6/11/20 Market Notes
Stocks declined on Wednesday with the S&P 500 falling 0.5%. Breadth was decidedly negative with only 100 stocks rising and more than 400 declining. A dire global economic forecast from the OECD and a negative outlook from Fed officials set the tone on the day. The most directly affected industries, those that led the recent furious rally, fell the most. On the positive side, investors returned their attention to high quality, high growth companies and the Nasdaq turned in a gain +0.67% setting a new high for the third straight day. Treasury prices gained, pushing the yield on the Ten-year Note down to 0.75%, while the Dollar index continued its recent decline, and the Bloomberg spot gold price increased by $23/ounce (1.3%).

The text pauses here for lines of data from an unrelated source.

(** The one-character keys of the prefix table. *)
Definition prefix_chars : list char :=
  flat_map (fun k => match k with [c] => [c] | _ => [] end) (keys prefixes).

(** Whether [float] leaves [c] as one character that cannot continue a
    literal. *)
Definition follows_literal (c : char) : bool :=
  match PyFloat.transform [c] with
  | [c'] => trailing c'
  | _ => false
  end.

(** Whether [k] can end a text made of a digit or a point and then [c]. *)
Definition may_end_after_literal (c : char) (k : str) : bool :=
  match rev k with
  | [] => true
  | [x] => x =? c
  | x :: y :: _ => (x =? c) && (PyFloat.is_digit y || (y =? 46))
  end.

(** ** The test functions of the module

    [assert value_parser(x) == (number, unit)]: the magnitudes are compared
    as numbers, the units as they are. *)

Definition result_eq (r : exn + Float64.t * option string)
  (expected : Float64.t * option string) : bool :=
  match r with
  | inr (f, unit) =>
      SFeqb f (fst expected)
      && match unit, snd expected with
         | None, None => true
         | Some a, Some b => String.eqb a b
         | _, _ => false
         end
  | inl _ => false
  end.

(** A test passes when none of its assertions fails. *)
Definition test_unitless : bool :=
  forallb (fun t => t)
    [ result_eq (value_parser (PyInt 4700)) (dec 4700 0, None);
      result_eq (value_parser (PyFloat (dec 33 (-1)))) (dec 33 (-1), None);
      result_eq (value_parser (PyFloat (dec 47 2))) (dec 47 2, None);
      result_eq (value_parser (PyFloat (dec 983652 (-10))))
        (dec 983652 (-10), None);
      result_eq (value_parser (PyStr (lit "3.3"))) (dec 33 (-1), None);
      result_eq (value_parser (PyStr (lit "3"))) (dec 3 0, None);
      result_eq (value_parser (PyStr (lit "3e3"))) (dec 3 3, None);
      result_eq (value_parser (PyStr (lit "9.83652e-05")))
        (dec 983652 (-10), None) ].

Definition test_trailing_prefix : bool :=
  let ten_micro := Float64.mul (dec 10 0) (dec 1 (-6)) in
  forallb (fun t => t)
    [ result_eq (value_parser (PyStr (lit "3k"))) (dec 3000 0, None);
      result_eq (value_parser (PyStr (lit "3K"))) (dec 3000 0, None);
      result_eq (value_parser (PyStr (lit "3.3K"))) (dec 3300 0, None);
      result_eq (value_parser (PyStr (lit "10u"))) (ten_micro, None);
      result_eq (value_parser (PyStr (lit "10 u"))) (ten_micro, None);
      result_eq (value_parser (PyStr (lit "10" ++ [0x3bc]))) (ten_micro, None);
      result_eq (value_parser (PyStr (lit "10" ++ [0xb5]))) (ten_micro, None) ].
Lemma Forall2_map_r {A : Type} (P : A -> A -> Prop) (f : A -> A) l :
  (forall x, P x (f x)) -> Forall2 P l (map f l).
Proof. intros H. induction l; cbn; constructor; auto. Qed.

Lemma txInvalidatedFrom_trans env x y z :
  txInvalidatedFrom env x y -> txInvalidatedFrom env y z ->
  txInvalidatedFrom env x z.
Proof.
  intros (A1 & A2 & A3 & A4 & A5) (B1 & B2 & B3 & B4 & B5).
  repeat split; try congruence.
  destruct B5 as [B5|B5]; [|now right]. rewrite B5. exact A5.
Qed.

Lemma coinInvalidatedFrom_trans env x y z :
  coinInvalidatedFrom env x y -> coinInvalidatedFrom env y z ->
  coinInvalidatedFrom env x z.
Proof.
  intros (A1 & A2 & A3 & A4 & A5 & A6 & A7) (B1 & B2 & B3 & B4 & B5 & B6 & B7).
  repeat split; try congruence.
  - destruct B6 as [B6|B6]; [|now right]. rewrite B6. exact A6.
  - destruct B7 as [B7|B7]; [|now right]. rewrite B7. exact A7.
Qed.

Lemma onlyInvalidated_refl env w : onlyInvalidated env w w.
Proof.
  split; apply Forall2_same; intros x; repeat split; auto.
Qed.

Lemma onlyInvalidated_trans env a b c :
  onlyInvalidated env a b -> onlyInvalidated env b c -> onlyInvalidated env a c.
Proof.
  intros (T1 & C1) (T2 & C2). split.
  - eapply Forall2_compose; eauto using txInvalidatedFrom_trans.
  - eapply Forall2_compose; eauto using coinInvalidatedFrom_trans.
Qed.

Lemma onlyInvalidated_emit env e w :
  isMutation e = false -> onlyInvalidated env w (emit e w).
Proof. intros _. exact (onlyInvalidated_refl env w). Qed.

Lemma onlyInvalidated_clearInvalid env invalidTxids :
  preserves (onlyInvalidated env) (clearInvalid env invalidTxids).
Proof.
  intros w. unfold clearInvalid.
  destruct (DRY (args env)); [now apply onlyInvalidated_emit|].
  unfold bind at 1. unfold logger_info at 1.
  destruct (invalidations_any_order env invalidTxids
              (invalidations env invalidTxids)
              (emit (Logger_info ("" ++ "Invalidating "
                 ++ show (Z.of_nat (List.length invalidTxids)) ++ " txids")) w)
              (Permutation_refl _)) as (Ht & Hc).
  split.
  - rewrite Ht. apply Forall2_map_r. intros t. unfold invalidatedTx.
    destruct (Set_has (txid t) invalidTxids); cbn; repeat split; auto.
  - rewrite Hc. apply Forall2_map_r. intros c. unfold invalidatedCoin.
    cbn. repeat split.
    + destruct (Set_has (mintTxid c) invalidTxids); auto.
    + destruct (spentByOneOf invalidTxids c); auto.
Qed.

(** X6.  The invalid pass never deletes and never adds.  Whatever the
    configuration, the generator and the outcome of the pass, the two
    collections hold the same records in the same order, with chain,
    network, txid, time, mint txid, mint index and spent txid as they
    were; a transaction's height is what it was or the conflicting
    indicator, a coin's mint height likewise, and a coin's spent height is
    what it was or the unspent indicator. *)
Theorem invalid_pass_only_moves_heights :
  forall env chain network w,
    let w' := snd (processAllInvalidTxs env chain network w) in
    Forall2 (txInvalidatedFrom env) (transactions w) (transactions w')
    /\ Forall2 (coinInvalidatedFrom env) (coins w) (coins w').
Proof.
  intros env chain network w.
  apply (preserves_processAllInvalidTxs (onlyInvalidated env)
           (onlyInvalidated_refl env) (onlyInvalidated_trans env)
           (onlyInvalidated_emit env) env
           (onlyInvalidated_clearInvalid env) chain network w).
Qed.

(** ** What one candidate can reach *)

Lemma Set_add_length x s : (List.length (Set_add x s) <= S (List.length s))%nat.
Proof.
  unfold Set_add. destruct (Set_has x s); [lia|].
  rewrite length_app. cbn. lia.
Qed.
Lemma NoDup_filter' {A} (f : A → bool) (l : list A) : NoDup l → NoDup (List.filter f l).
Proof.
  induction 1 as [|x l Hx _ IH]; [constructor|]. cbn. destruct (f x); [|done]. constructor; [|done].
  by intros [Hin%list_elem_of_In _]%list_elem_of_In%filter_In.
Qed.

Lemma foldl_max_start ps p : (p ≤ foldl Z.max p ps)%Z.
Proof. revert p. induction ps as [|r ps IH]; intros p; cbn; [done|]. specialize (IH (Z.max p r)). lia. Qed.

Lemma foldl_max_ge ps p q : q ∈ p :: ps → (q ≤ foldl Z.max p ps)%Z.
Proof.
  revert p. induction ps as [|r ps IH]; intros p [->|Hq]%elem_of_cons; [done|by apply elem_of_nil in Hq|apply foldl_max_start|].
  cbn. apply elem_of_cons in Hq as [->|Hq]; [pose proof (foldl_max_start ps (Z.max p r)); lia|]. apply IH. by right.
Qed.

Lemma zip_map_inv {A B} (f : A → B) l x y : (x, y) ∈ zip l (map f l) → x ∈ l ∧ y = f x.
Proof.
  induction l as [|a l IH]; [by intros ?%elem_of_nil|]. cbn. rewrite elem_of_cons.
  intros [[= -> ->]|H]; [split; [by left|done]|]. destruct (IH H). split; [by right|done].
Qed.

Lemma elem_of_flat_map {A B} (f : A → list B) l b : b ∈ flat_map f l ↔ ∃ a, a ∈ l ∧ b ∈ f a.
Proof. rewrite !list_elem_of_In, in_flat_map. by setoid_rewrite list_elem_of_In. Qed.

Lemma Forall2_compose {A B C} (P : A → B → Prop) (Q : B → C → Prop) (R : A → C → Prop) l1 l2 l3 :
  Forall2 P l1 l2 → Forall2 Q l2 l3 → (∀ x y z, P x y → Q y z → R x z) → Forall2 R l1 l3.
Proof.
  intros H1 H2 HR. revert l3 H2. induction H1 as [|x y l1 l2 Hxy _ IH]; intros l3 H2; [by inversion H2|].
  inversion H2 as [|? z ? l Hyz H2']; subst. constructor; [by eapply HR|by apply IH].
Qed.

(** ** [list.sort]

    Insertion from the right by a strict comparison is the stable sort wherever
    the comparison is a strict weak order. *)

Section sort_by.
Context {A : Type} (lt : A → A → bool).

Fixpoint insert_by (x : A) (l : list A) : list A :=
  match l with
  | [] => [x]
  | y :: l => if lt y x then y :: insert_by x l else x :: y :: l
  end.

Definition sort_by (l : list A) : list A := foldr insert_by [] l.

Lemma insert_by_perm x l : insert_by x l ≡ₚ x :: l.
Proof. induction l as [|y l IH]; cbn; [done|]. destruct (lt y x); [|done]. rewrite IH. apply Permutation_swap. Qed.

Lemma sort_by_perm l : sort_by l ≡ₚ l.
Proof. induction l as [|x l IH]; cbn; [done|]. by rewrite insert_by_perm, IH. Qed.

(** [P] holds of the values between which the comparison is an order. *)
Context (P : A → Prop).
Context (Hasym : ∀ a b, P a → P b → lt a b = true → lt b a = false).
Context (Htrans : ∀ a b c, P a → P b → P c → lt b a = false → lt c b = false → lt c a = false).

Lemma insert_by_sorted x l :
  P x → Forall P l → StronglySorted (λ a b, lt b a = false) l → StronglySorted (λ a b, lt b a = false) (insert_by x l).
Proof.
  intros Hx Hl Hs. induction Hs as [|y l Hs IH Hy]; cbn; [by repeat constructor|].
  apply Forall_cons in Hl as [Hcy Hl]. destruct (lt y x) eqn:E.
  - constructor; [by apply IH|]. rewrite insert_by_perm. constructor; [by apply Hasym|done].
  - constructor; [by constructor|]. constructor; [done|]. rewrite Forall_forall in *.
    intros z Hz. eapply (Htrans _ y); auto.
Qed.

Lemma sort_by_sorted l : Forall P l → StronglySorted (λ a b, lt b a = false) (sort_by l).
Proof. induction 1; cbn; [constructor|]. apply insert_by_sorted; [done| |done]. by rewrite sort_by_perm. Qed.

(** No element is below the first. *)
Lemma sort_by_head l w rest x :
  Forall P l → sort_by l = w :: rest → x ∈ l → x = w ∨ lt x w = false.
Proof.
  intros Hl E Hx. rewrite <-(sort_by_perm l), E in Hx. apply elem_of_cons in Hx as [Hx|Hx]; [by left|right].
  pose proof (sort_by_sorted l Hl) as Hs. rewrite E in Hs. inversion Hs as [|? ? _ Hw]; subst.
  rewrite Forall_forall in Hw. by apply Hw.
Qed.
End sort_by.

(** ** Python strings

    A Python [str] is modelled by its UTF-8 bytes, a [String.string].  UTF-8
    is injective and keeps the code-point order, so equality, comparison and
    concatenation agree with those of [str]. *)

Abbreviation str_chars := String.list_ascii_of_string.

(** [sep.join(parts)] *)
Fixpoint str_join (sep : string) (parts : list string) : string :=
  match parts with
  | [] => ""
  | [p] => p
  | p :: ps => p +:+ sep +:+ str_join sep ps
  end.

(** [sorted(l)] on strings *)
Definition str_sorted (l : list string) : list string :=
  merge_sort String.le l.

Lemma str_sorted_perm l : str_sorted l ≡ₚ l.
Proof. apply merge_sort_Permutation. Qed.

Lemma str_sorted_sorted l : StronglySorted String.le (str_sorted l).
Proof. apply StronglySorted_merge_sort; apply _. Qed.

Information Technology (+1.69%) was the only S&P sector to rise, while Real Estate (-1.91%), Industrials (-2.38%), Financials (-3.75%) and Energy (-4.92%) led the decliners. The Federal Reserve left rates unchanged, as widely expected, after the two-day FOMC meeting. In its published statement the Fed noted that the Covid pandemic has induced sharp declines in economic activity and steep job losses, posing considerable risks to short and medium term growth, while also acknowledging that conditions are currently improving. The Fed also released updated economic projections, estimating a 6.5% GDP decline in 2020 and growth of 5% estimated for 2021. The last estimate, in December, called for 2% growth in 2020. In comments after the meeting Chairman Powell reiterated guidance that accommodative policies will remain in place as long as necessary for the economy to recover and to achieve Fed goals. Investors will be taking a very close look at this morning's unemployment report, seeking signs supporting Mays unexpectedly positive employment data released last Week. Overseas markets are down along with US futures in response to concerns of a developing second-wave of virus cases in states that reopened earliest.
Disclosures: This market commentary is written by the 1879 Advisors® and represents the views of 1879 Advisors®. This commentary is not investment advice and should not be used as a basis to make investment decisions. Please consult with your registered investment advisor before making any investment decisions.